Remember that chat we had about Nazi analogies?

This kitten will be the only thing compared to Hitler in the comments if you know what’s good for you

The post was “It’s hard for me to hear you over the sound of your Nazi analogies” and the comment thread was… err… frustrating, so I’m not advising you revive it.  But there’s been a positive development: Mark Shea has decided to stop using the phrase “gay brownshirts” (with more comment from him here).

We didn’t exactly come to consensus (he and I still definitely disagree on whether the comparison is accurate), but we can pretty much agree it does bupkis for dialogue.  I want to thank him for making it easier for us to fight.  Putting aside inflammatory language doesn’t mean lowering the stakes of an argument, it just means tightening your focus to your real disagreement, instead of getting aggrieved over phrasing.

So what do Mark and I still disagree on here?  Well, a lot of things probably, but the most relevant seem to be:

  1. How much responsibility does a movement have for the actions of anonymous vandals, and when should it or affiliated individuals apologize for their crimes? The Sierra Club doesn’t apologize or even bother acknowledging every act of ecoterrorism, and that’s about how I feel about my obligation to comment on vandals who smash windows of churches that oppose gay marriage.  Not only do I not have any authority over these guys, I don’t even know who they are, since they haven’t been caught, so I’m not addressing them, I’m just mentioning again that I think vandalism is bad tactics and bad ethics.
  2. Are all acts of vandalism-as-intimidation/anger equivalent? The reason I object to Mark’s Kristallnacht references is that I think there’s a huge difference in the significance of the vandalism and the extent to which it portends future violence.  These are isolated vandals, not, you know, a paramilitary group wearing brownshirts or any other kind of uniform that makes existential threats and has the power to carry them out.
  3. Various other things mostly related to whether homosexuality is morally neutral.

It’s easier to have any of those conversations if you don’t give the other side an excuse to tune out right in the post title, so I’m really pleased Mark made this change.  I understand that sometimes people want to use hyperbolic language to ‘vent’ or don’t intend to a conversation to be read outside their circle.  Obviously the open nature of the internet makes that bad tactics, but I think it’s bad for us, even when we do it in private.

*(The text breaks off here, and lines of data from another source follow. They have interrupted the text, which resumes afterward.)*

(* ===== verification/Observations.v ===== *)
(** * The observation log

    Models [src/integrations/timesheets/app/observations.ts]: reads of a
    provider, stored as what they changed, and the mirror that folding them
    gives.

    An instant is the string it arrived as; [ms] is its [Date.parse] (the
    formats that are the engine's own choice are the parameter [other]), a
    number where [None] is [NaN]: comparisons with it are false, and a sort
    takes the [NaN] of a comparator for zero.  An object used as a map is the
    list of its entries in insertion order (record keys have a slash, so none
    is an array index).  Numbers in records are integers. *)
From S2P Require Import Prelude Text Collections JsDate Json.
From stdpp Require Import sorting.
Local Open Scope Z_scope.

(* src: integrations/timesheets/app/observations.ts 36-45 RangeScope *)
Record RangeScope := mkRange {
  r_collection : jstr;
  r_params : list (jstr * jstr);
  r_field : jstr;
  r_from : jstr;
  r_to : jstr;
}.

(* src: integrations/timesheets/app/observations.ts 47-52 IdScope *)
Record IdScope := mkIdScope { i_collection : jstr; i_id : jstr }.

Inductive Scope := InRange (r : RangeScope) | ById (i : IdScope).

Definition collection_of (s : Scope) : jstr :=
  match s with InRange r => r_collection r | ById i => i_collection i end.
Definition is_id_scope (s : Scope) : bool := match s with ById _ => true | InRange _ => false end.

(* src: integrations/timesheets/app/observations.ts 56-59 CanonicalRecord *)
Record CanonicalRecord := mkCanonical { c_id : jstr; c_fields : fields_map }.

Inductive ObservationKind := ListRead | PointRead | WriteResponse.

(* src: integrations/timesheets/app/observations.ts 63-81 ObservationHeader *)
Record ObservationHeader := mkHeader {
  h_id : jstr;
  device : jstr;
  sentAt : jstr;
  receivedAt : jstr;
  h_kind : ObservationKind;
  scope : Scope;
  mask : list jstr;
  complete : bool;
  query : option (list (jstr * jstr));
}.

(* src: integrations/timesheets/app/observations.ts 83-86 Observation *)
Record Observation := mkObservation { o_header : ObservationHeader; records : list CanonicalRecord }.

(* src: integrations/timesheets/app/observations.ts 88-99 Incremental *)
Record Incremental := mkIncremental {
  header : ObservationHeader;
  upserts : list CanonicalRecord;
  absent : list jstr;
  unchanged : nat;
  digest : jstr;
}.

(* src: integrations/timesheets/app/observations.ts 101-111 MirrorRecord *)
Record MirrorRecord := mkRecord {
  m_id : jstr;
  m_collection : jstr;
  m_fields : fields_map;
  lastSeenAt : jstr;
  absentSince : option jstr;
  deletedAt : option jstr;
}.

(* src: integrations/timesheets/app/observations.ts 113-120 CoverageSegment *)
Record CoverageSegment := mkSegment { s_key : jstr; s_from : jstr; s_to : jstr; confirmedAt : jstr }.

I’m really opposed to the idea that we’re ever entitled to our anger or our hate.  It’s one thing to need privacy to be hurt and vulnerable, but I’m doubtful that we can ever really burn off anger without feeding it or denying a little of our own agency and responsibility.  A while ago, I found this George Will quote though a commenter’s blog, and I heartily endorse the sentiment:

The historian Macaulay famously said that the Puritans opposed bearbaiting not because it gave pain to the bears but because it gave pleasure to the spectators. The Puritans were right: Some pleasures are contemptible because they are coarsening. They are not merely private vices, they have public consequences in driving the culture’s downward spiral.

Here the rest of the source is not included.